Introduction: 3D Printed Ashe’s Rifle (Overwatch) Cosplay Tutorial
Ashe is one of the playable heroes from Blizzard’s online multiplayer team based videogame. She fires a rifle called “The Viper.” In this tutorial, we’ll have a look at the process of creating Ashe’s rifle in real life for cosplay.
- 3D model of Ashe's rifle
- 3D printer, filament
- Glue (contact adhesive)
- Putty, filler
- Sanding paper
- Masking tape
- Primer, spray paint
- Protective clear spray paint
Step 1: Printing the Model
Step 2: Cleaning Up and Sanding
After removing supports, I used a sandpaper (grit 80) to clean up any excessive filament and aimed to make it smoother. Don’t forget to wear a respirator during this process.
Mastic (a resin obtained from the mastic tree) can be used to fill in any holes. Smooth it out using a sandpaper again.
If there are any major printing errors, you can hide them with a thick layer of a plastic putty.
Step 3: First Assembly, Sealing and Further Sanding
Assemble the main horizontal body of the rifle (from the barrel to where the grip of the handle). If you want to add some lights or electronics, protect them with tape.
The parts need to adhere to each other perfectly, so use a strong glue (contact adhesive for example, but don’t use neoprene glue as it takes too long to dry and the parts could move).
Then, fill in the gaps with putty/sealer (I used fiberglass putty which is strong but a bit harder to work with, any sealer will do).
Sand down thoroughly. Start with grit 80 and slowly move to 240, 400 and then 600 for even cleaner result.
Step 4: Filler, Wet Sanding
Apply your spray filler of choice (before doing so, clean the rifle so no dust gets in the way).
Wet sand the details and the seams using 240, 400 and 600 grit sandpaper. Repeat the process described above few times if needed. Remember, the paint won’t hide any errors in the texture. so spend some extra time on sanding after each layer of the filler. Patience is key, this build will take a few days.
Step 5: Handle Assembly, Putty + Filler
Assemble each component of the handle using glue. When you’re sure the glue is dry, apply putty, then sand the seams. Connect all the parts together and then assemble the grip with the main body of the rifle, using the same techniques as before.
Sand thoroughly, use filler, sand it down, get rid of the dust and repeat until the rifle is smooth to the touch.
There may be some small crevices caused by the putty or some air bubbles. Spray small amounts of the filler into a lid or any small container and then precisely apply it on the uneven surface using a small spatula.
Step 6: Painting
Sand and prepare with primer filler the appliques and small details like the trigger (it needs to be glued together before painting).

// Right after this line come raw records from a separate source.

Definition VARIATION_TYPES : list VariationType :=
  [ {| value := "default"; label := "Mặc định";
       description := "Ảnh thường, nhìn thẳng" |};
    {| value := "with_glasses"; label := "Đeo kính";
       description := "Ảnh có đeo kính" |};
    {| value := "no_glasses"; label := "Không kính";
       description := "Ảnh không đeo kính" |};
    {| value := "left_angle"; label := "Góc trái";
       description := "Nghiêng đầu sang trái 15-30°" |};
    {| value := "right_angle"; label := "Góc phải";
       description := "Nghiêng đầu sang phải 15-30°" |};
    {| value := "slight_smile"; label := "Mỉm cười";
       description := "Ảnh có nụ cười nhẹ" |};
    {| value := "serious"; label := "Nghiêm túc";
       description := "Ảnh biểu cảm nghiêm túc" |} ].

Record AutoRecognitionState := {
  isActive : bool;
  attemptCount : Z;
  maxAttempts : Z;
  cooldownUntil : option Z;
  lastAttempt : Z
}.

End Types.

Import Types.

(** [===] on two recognition statuses. *)
Definition RecognitionStatus_eqb (a b : RecognitionStatus) : bool :=
  match a, b with
  | idle, idle | scanning, scanning
  | recognized, recognized | unknown, unknown => true
  | _, _ => false
  end.

(** ** The DOM pieces the capture functions touch *)

(** The [<video>] element behind [videoRef]. *)
Record Video := {
  srcObject : bool;
  paused : bool;
  ended : bool;
  readyState : Z;
  videoWidth : Z;
  videoHeight : Z
}.

(** The canvas that [document.createElement("canvas")] hands out for one
    capture: whether [getContext("2d")] yields a context, and what
    [drawImage] followed by [toDataURL("image/jpeg", 0.8)] produces once
    the canvas has been given a width and a height ([None] when either
    call throws). *)
Record Canvas := {
  getContext : bool;
  toDataURL : Z * Z -> option string
}.

(** JavaScript truthiness of a [string | null]. *)
Definition truthy (img : option string) : bool :=
  match img with
  | Some s => negb (String.eqb s "")
  | None => false
  end.

(** ** [contexts/CameraContext.tsx] *)

Module CameraContext.

Record Camera := {
  isStreaming : bool;
  cameraError : string;
  modelsLoaded : bool;
  streamRef : bool;
  videoRef : option Video;
  canvasRef : bool
}.

Definition clearSrcObject (v : Video) : Video :=
  {| srcObject := false; paused := paused v; ended := ended v;
     readyState := readyState v; videoWidth := videoWidth v;
     videoHeight := videoHeight v |}.

Definition stopStream (c : Camera) : Camera :=
  {| isStreaming := false;
     cameraError := "";
     modelsLoaded := modelsLoaded c;
     streamRef := false;
     videoRef := option_map clearSrcObject (videoRef c);
     canvasRef := canvasRef c |}.

(** [captureImage] is memoised on [isStreaming], which it therefore
    receives as an argument; the video element is read through the
    ref.  The whole drawing part sits in a [try]/[catch] that returns
    [null]. *)
Definition captureImage (isStreaming : bool) (videoRef : option Video)
    (canvas : Canvas) : option string :=
  match videoRef with
  | None => None
  | Some v =>
      if negb isStreaming then None
      else if paused v || ended v then None
      else if readyState v <? 2 then None
      else if (videoWidth v =? 0) || (videoHeight v =? 0) then None
      else if negb (getContext canvas) then None
      else toDataURL canvas (videoWidth v, videoHeight v)
  end.

End CameraContext.

(** ** [hooks/useCamera.ts] *)

Module UseCamera.

(** What a call does: it returns a value or lets an exception escape. *)
Inductive Outcome := Returns (r : option string) | Throws.

(** [canvas.width = videoWidth || 640], [canvas.height = videoHeight || 480]. *)
Definition canvasSize (v : Video) : Z * Z :=
  ((if videoWidth v =? 0 then 640 else videoWidth v),
   (if videoHeight v =? 0 then 480 else videoHeight v)).

Definition captureImage (isStreaming : bool) (videoRef : option Video)
    (canvas : Canvas) : Outcome :=
  match videoRef with
  | None => Returns None
  | Some v =>
      if negb isStreaming then Returns None
      else if negb (getContext canvas) then Returns None
      else match toDataURL canvas (canvasSize v) with
           | Some url => Returns (Some url)
           | None => Throws
           end
  end.

End UseCamera.

(** ** [hooks/useFaceDetection.ts] *)

Module UseFaceDetection.

Record Hook := {
  detectedFaces : list DetectedFace;
  modelsLoaded : bool;
  detectionIntervalRef : bool;
  (** detection passes started and not yet settled *)
  passes : nat
}.

(** One call of [detectFaces], up to its [await]. *)
Definition detectFaces (videoRef : option Video) (canvasRef : bool)
    (h : Hook) : Hook :=
  match videoRef with
  | None => h
  | Some _ =>
      if negb canvasRef || negb (modelsLoaded h) then h
      else {| detectedFaces := detectedFaces h;
              modelsLoaded := modelsLoaded h;
              detectionIntervalRef := detectionIntervalRef h;
              passes := S (passes h) |}
  end.

Definition startDetection (h : Hook) : Hook :=
  if modelsLoaded h && negb (detectionIntervalRef h)
  then {| detectedFaces := detectedFaces h;
          modelsLoaded := modelsLoaded h;
          detectionIntervalRef := true;
          passes := passes h |}
  else h.
(** * aetheric-purity-research.py: the triple whose mean is closest to 7.0

    A shallow embedding of [src/Events/aetheric-purity-research.py] and the
    properties of its parser, range validator, combination selector and
    formatter.

    Python's [float] is IEEE 754 binary64.  It is modelled by the Standard
    Library's [spec_float] with [prec = 53] and [emax = 1024]: every
    operation below is the correctly rounded (nearest, ties to even) one and
    computes inside Rocq. *)

From Stdlib Require Import ZArith List String Ascii Bool Lia Permutation Sorted.
From Stdlib Require Import SpecFloat.
Import ListNotations.

Set Implicit Arguments.

(* ================================================================== *)
(** * Binary64 arithmetic *)
(* ================================================================== *)

Module Float64.

Definition prec : Z := 53.
Definition emax : Z := 1024.

Definition float : Type := spec_float.

Definition add : float -> float -> float := SFadd prec emax.
Definition sub : float -> float -> float := SFsub prec emax.
Definition mul : float -> float -> float := SFmul prec emax.
Definition div : float -> float -> float := SFdiv prec emax.
Definition abs : float -> float := SFabs.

Use a regular spray primer before painting (I used a transparent primer for plastics).
Paint them gold and black. When using spray paint, don’t get too close to the 3D printed details with you spray can. You can use regular acrylic paint compatible with plastic as well or car paint for a special shiny effect of the golden parts.
When painting the body of the rifle, be careful as there are some golden parts. Protect them with craft tape and paint the rest of the rifle black. Be careful to let everything dry to avoid sticky disasters.
Use clear spray varnish to protect the painted rifle.
Step 7: Finishing Touches
Assemble and glue down the trigger, the appliques and the small details of the rifle. The two golden appliques can be glued together beforehand, but I recommend doing it on the rifle itself, since the seam is fragile.
Clean up any paint using precise brush.
You can play with more colors like silver to create scratches on the black “metal” parts or use diluted black paint to make the rifle look dirty and used. It depends on your preferences.
Thank you for reading! Good luck with your project!